Line by line, transcribe the records exactly.

Stored records:
▬▬▬
(** The queries a node holds, which this walk leaves to its caller, and what stands in a
    query. *)
Definition queries {A} (f : Query Payload → list A) expr : list A :=
  match expr with
  | ESubquery q | EExists q _ | EInSubquery _ q _ | EFunction _ (SubqueryArguments q) => f q
  | _ => []
  end.

Definition item_expr {A} (f : Expr Payload → list A) (item : SelectItem Payload) : list A :=
  match item with UnnamedExpr e | ExprWithAlias e _ => f e | OtherItem _ => [] end.

Definition query_exprs (q : Query Payload) : list (Expr Payload) :=
  match q with
  | SelectQuery _ _ _ projection _ selection => flat_map (item_expr (λ e, [e])) projection ++ for_each_option (λ e, [e]) selection
  | OtherQuery _ => []
  end.

Definition from_query {A} (f : Query Payload → list A) (item : FromItem Payload) : list A :=
  match item with FromDerived q => f q | FromTable _ | FromOther _ => [] end.

Definition query_queries (q : Query Payload) : list (Query Payload) :=
  match q with SelectQuery _ _ _ _ from _ => flat_map (from_query (λ q, [q])) from | OtherQuery _ => [] end.

(** ** Constructors *)

Definition case_when (condition then_expr : Expr Payload) (else_expr : option (Expr Payload)) : Expr Payload :=
  ECase None [(condition, then_expr)] else_expr.
Definition null_safe_eq (a b : Expr Payload) : Expr Payload := EIsNotDistinctFrom a b.
Definition null_safe_neq (a b : Expr Payload) : Expr Payload := EIsDistinctFrom a b.
Definition not_predicate expr : Expr Payload := EUnaryOp UNot (ENested expr).
Definition concat_expr (a b : Expr Payload) : Expr Payload := EBinaryOp a BStringConcat b.
End Walk.

(** ** The library's visitors *)

(** The expressions a visitor meets inside an opaque part, each after those in it, and
    the part after a visitor that mutates has gone through it. *)
Class PayloadVisit (Payload : Type) := {
  visited_payload : Payload → list (Expr Payload);
  visit_payload_mut : (Expr Payload → Expr Payload) → Payload → Payload
}.

Section Visit.
Context {Payload : Type} `{PayloadVisit Payload}.
Implicit Types (expr : Expr Payload).

Definition visited_name (name : ObjectName Payload) : list (Expr Payload) :=
  flat_map (λ part, match part with Function call => visited_payload call | Identifier _ => [] end) name.

(** What a node holds beside its children and its queries. *)
Definition visited_head expr : list (Expr Payload) :=
  match expr with
  | EFunction name _ => visited_name name
  | EOther head _ => visited_payload head
  | _ => []
  end.

Definition visited_option (o : option Payload) : list (Expr Payload) := match o with Some p => visited_payload p | None => [] end.

(** Everything [post_visit_expr] sees of an expression, itself last. *)
Fixpoint visited expr {struct expr} : list (Expr Payload) :=
  visited_head expr ++ for_each_child_expr visited expr ++ queries visited_query expr ++ [expr]
with visited_query (q : Query Payload) {struct q} : list (Expr Payload) :=
  match q with
  | SelectQuery with_clause order_by limit_clause projection from selection =>
      visited_option with_clause
      ++ flat_map (λ item, match item with UnnamedExpr e | ExprWithAlias e _ => visited e | OtherItem o => visited_payload o end) projection
      ++ flat_map (λ item, match item with FromTable name => visited_name name | FromDerived q => visited_query q | FromOther o => visited_payload o end) from
      ++ match selection with Some e => visited e | None => [] end
      ++ visited_option order_by ++ visited_option limit_clause
  | OtherQuery o => visited_payload o
  end.

Definition mut_name (g : Expr Payload → Expr Payload) (name : ObjectName Payload) : ObjectName Payload :=
  map (λ part, match part with Function call => Function (visit_payload_mut g call) | part => part end) name.

Definition mut_head (g : Expr Payload → Expr Payload) expr : Expr Payload :=
  match expr with
  | EFunction name args => EFunction (mut_name g name) args
  | EOther head children => EOther (visit_payload_mut g head) children
  | e => e
  end.

(** [post_visit_expr] as a mutation: [g] is applied to an expression whose parts it has
    been applied to. *)
Fixpoint visit_mut (g : Expr Payload → Expr Payload) expr {struct expr} : Expr Payload :=
  g (mut_head g (map_with_queries (visit_mut g) (visit_query_mut g) expr))
with visit_query_mut (g : Expr Payload → Expr Payload) (q : Query Payload) {struct q} : Query Payload :=
  match q with
  | SelectQuery with_clause order_by limit_clause projection from selection =>
      SelectQuery (visit_payload_mut g <$> with_clause) (visit_payload_mut g <$> order_by) (visit_payload_mut g <$> limit_clause)
        (map (λ item, match item with
                      | UnnamedExpr e => UnnamedExpr (visit_mut g e)
                      | ExprWithAlias e alias => ExprWithAlias (visit_mut g e) alias
                      | OtherItem o => OtherItem (visit_payload_mut g o)
                      end) projection)
        (map (λ item, match item with
                      | FromTable name => FromTable (mut_name g name)
                      | FromDerived q => FromDerived (visit_query_mut g q)
                      | FromOther o => FromOther (visit_payload_mut g o)
                      end) from)
        (visit_mut g <$> selection)
  | OtherQuery o => OtherQuery (visit_payload_mut g o)
  end.
End Visit.

(** ** The children of a node *)

Section Agree.
Context {Payload : Type}.
Implicit Types (expr : Expr Payload).

Lemma flat_map_flat_map {A B C} (f : A → list B) (g : B → list C) (l : list A) :
  flat_map g (flat_map f l) = flat_map (λ x, flat_map g (f x)) l.
Proof. induction l as [|x l IH]; cbn; [done|]. by rewrite flat_map_app, IH. Qed.

Lemma flat_map_map {A B C} (f : B → list C) (g : A → B) l : flat_map f (map g l) = flat_map (λ x, f (g x)) l.
Proof. induction l as [|x l IH]; cbn; [done|]. by rewrite IH. Qed.

Lemma for_each_child_flat {A} (f : Expr Payload → list A) expr :
  for_each_child_expr f expr = flat_map f (child_exprs expr).
Proof.
  assert (H1 : ∀ e, f e = flat_map f [e]) by (intros; cbn; by rewrite app_nil_r).
  assert (Ha : ∀ arg, for_each_function_arg_expr f arg = flat_map f (for_each_function_arg_expr (λ e, [e]) arg)) by (intros []; [apply H1|done]).
  unfold child_exprs. destruct expr; cbn; rewrite ?app_nil_r; try done.
  - destruct args as [| |args]; [done..|]. rewrite flat_map_flat_map. apply flat_map_ext. intros []; cbn; try apply Ha. by f_equal.
  - rewrite !flat_map_app, flat_map_flat_map. f_equal; [by destruct operand as [e|]; [apply H1|]|]. f_equal; [|by destruct else_result as [e|]; [apply H1|]].
    apply flat_map_ext. intros [c r]. cbn. by rewrite app_nil_r.
  - rewrite flat_map_flat_map. apply flat_map_ext, H1.
  - rewrite flat_map_flat_map. apply flat_map_ext, H1.
Qed.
▬▬▬
● WRITTEN SOLUTION:
(** The queries a node holds, which this walk leaves to its caller, and what stands in a
    query. *)
Definition queries {A} (f : Query Payload → list A) expr : list A :=
  match expr with
  | ESubquery q | EExists q _ | EInSubquery _ q _ | EFunction _ (SubqueryArguments q) => f q
  | _ => []
  end.

Definition item_expr {A} (f : Expr Payload → list A) (item : SelectItem Payload) : list A :=
  match item with UnnamedExpr e | ExprWithAlias e _ => f e | OtherItem _ => [] end.

Definition query_exprs (q : Query Payload) : list (Expr Payload) :=
  match q with
  | SelectQuery _ _ _ projection _ selection => flat_map (item_expr (λ e, [e])) projection ++ for_each_option (λ e, [e]) selection
  | OtherQuery _ => []
  end.

Definition from_query {A} (f : Query Payload → list A) (item : FromItem Payload) : list A :=
  match item with FromDerived q => f q | FromTable _ | FromOther _ => [] end.

Definition query_queries (q : Query Payload) : list (Query Payload) :=
  match q with SelectQuery _ _ _ _ from _ => flat_map (from_query (λ q, [q])) from | OtherQuery _ => [] end.

(** ** Constructors *)

Definition case_when (condition then_expr : Expr Payload) (else_expr : option (Expr Payload)) : Expr Payload :=
  ECase None [(condition, then_expr)] else_expr.
Definition null_safe_eq (a b : Expr Payload) : Expr Payload := EIsNotDistinctFrom a b.
Definition null_safe_neq (a b : Expr Payload) : Expr Payload := EIsDistinctFrom a b.
Definition not_predicate expr : Expr Payload := EUnaryOp UNot (ENested expr).
Definition concat_expr (a b : Expr Payload) : Expr Payload := EBinaryOp a BStringConcat b.
End Walk.

(** ** The library's visitors *)

(** The expressions a visitor meets inside an opaque part, each after those in it, and
    the part after a visitor that mutates has gone through it. *)
Class PayloadVisit (Payload : Type) := {
  visited_payload : Payload → list (Expr Payload);
  visit_payload_mut : (Expr Payload → Expr Payload) → Payload → Payload
}.

Section Visit.
Context {Payload : Type} `{PayloadVisit Payload}.
Implicit Types (expr : Expr Payload).

Definition visited_name (name : ObjectName Payload) : list (Expr Payload) :=
  flat_map (λ part, match part with Function call => visited_payload call | Identifier _ => [] end) name.

(** What a node holds beside its children and its queries. *)
Definition visited_head expr : list (Expr Payload) :=
  match expr with
  | EFunction name _ => visited_name name
  | EOther head _ => visited_payload head
  | _ => []
  end.

Definition visited_option (o : option Payload) : list (Expr Payload) := match o with Some p => visited_payload p | None => [] end.

(** Everything [post_visit_expr] sees of an expression, itself last. *)
Fixpoint visited expr {struct expr} : list (Expr Payload) :=
  visited_head expr ++ for_each_child_expr visited expr ++ queries visited_query expr ++ [expr]
with visited_query (q : Query Payload) {struct q} : list (Expr Payload) :=
  match q with
  | SelectQuery with_clause order_by limit_clause projection from selection =>
      visited_option with_clause
      ++ flat_map (λ item, match item with UnnamedExpr e | ExprWithAlias e _ => visited e | OtherItem o => visited_payload o end) projection
      ++ flat_map (λ item, match item with FromTable name => visited_name name | FromDerived q => visited_query q | FromOther o => visited_payload o end) from
      ++ match selection with Some e => visited e | None => [] end
      ++ visited_option order_by ++ visited_option limit_clause
  | OtherQuery o => visited_payload o
  end.

Definition mut_name (g : Expr Payload → Expr Payload) (name : ObjectName Payload) : ObjectName Payload :=
  map (λ part, match part with Function call => Function (visit_payload_mut g call) | part => part end) name.

Definition mut_head (g : Expr Payload → Expr Payload) expr : Expr Payload :=
  match expr with
  | EFunction name args => EFunction (mut_name g name) args
  | EOther head children => EOther (visit_payload_mut g head) children
  | e => e
  end.

(** [post_visit_expr] as a mutation: [g] is applied to an expression whose parts it has
    been applied to. *)
Fixpoint visit_mut (g : Expr Payload → Expr Payload) expr {struct expr} : Expr Payload :=
  g (mut_head g (map_with_queries (visit_mut g) (visit_query_mut g) expr))
with visit_query_mut (g : Expr Payload → Expr Payload) (q : Query Payload) {struct q} : Query Payload :=
  match q with
  | SelectQuery with_clause order_by limit_clause projection from selection =>
      SelectQuery (visit_payload_mut g <$> with_clause) (visit_payload_mut g <$> order_by) (visit_payload_mut g <$> limit_clause)
        (map (λ item, match item with
                      | UnnamedExpr e => UnnamedExpr (visit_mut g e)
                      | ExprWithAlias e alias => ExprWithAlias (visit_mut g e) alias
                      | OtherItem o => OtherItem (visit_payload_mut g o)
                      end) projection)
        (map (λ item, match item with
                      | FromTable name => FromTable (mut_name g name)
                      | FromDerived q => FromDerived (visit_query_mut g q)
                      | FromOther o => FromOther (visit_payload_mut g o)
                      end) from)
        (visit_mut g <$> selection)
  | OtherQuery o => OtherQuery (visit_payload_mut g o)
  end.
End Visit.

(** ** The children of a node *)

Section Agree.
Context {Payload : Type}.
Implicit Types (expr : Expr Payload).

Lemma flat_map_flat_map {A B C} (f : A → list B) (g : B → list C) (l : list A) :
  flat_map g (flat_map f l) = flat_map (λ x, flat_map g (f x)) l.
Proof. induction l as [|x l IH]; cbn; [done|]. by rewrite flat_map_app, IH. Qed.

Lemma flat_map_map {A B C} (f : B → list C) (g : A → B) l : flat_map f (map g l) = flat_map (λ x, f (g x)) l.
Proof. induction l as [|x l IH]; cbn; [done|]. by rewrite IH. Qed.

Lemma for_each_child_flat {A} (f : Expr Payload → list A) expr :
  for_each_child_expr f expr = flat_map f (child_exprs expr).
Proof.
  assert (H1 : ∀ e, f e = flat_map f [e]) by (intros; cbn; by rewrite app_nil_r).
  assert (Ha : ∀ arg, for_each_function_arg_expr f arg = flat_map f (for_each_function_arg_expr (λ e, [e]) arg)) by (intros []; [apply H1|done]).
  unfold child_exprs. destruct expr; cbn; rewrite ?app_nil_r; try done.
  - destruct args as [| |args]; [done..|]. rewrite flat_map_flat_map. apply flat_map_ext. intros []; cbn; try apply Ha. by f_equal.
  - rewrite !flat_map_app, flat_map_flat_map. f_equal; [by destruct operand as [e|]; [apply H1|]|]. f_equal; [|by destruct else_result as [e|]; [apply H1|]].
    apply flat_map_ext. intros [c r]. cbn. by rewrite app_nil_r.
  - rewrite flat_map_flat_map. apply flat_map_ext, H1.
  - rewrite flat_map_flat_map. apply flat_map_ext, H1.
Qed.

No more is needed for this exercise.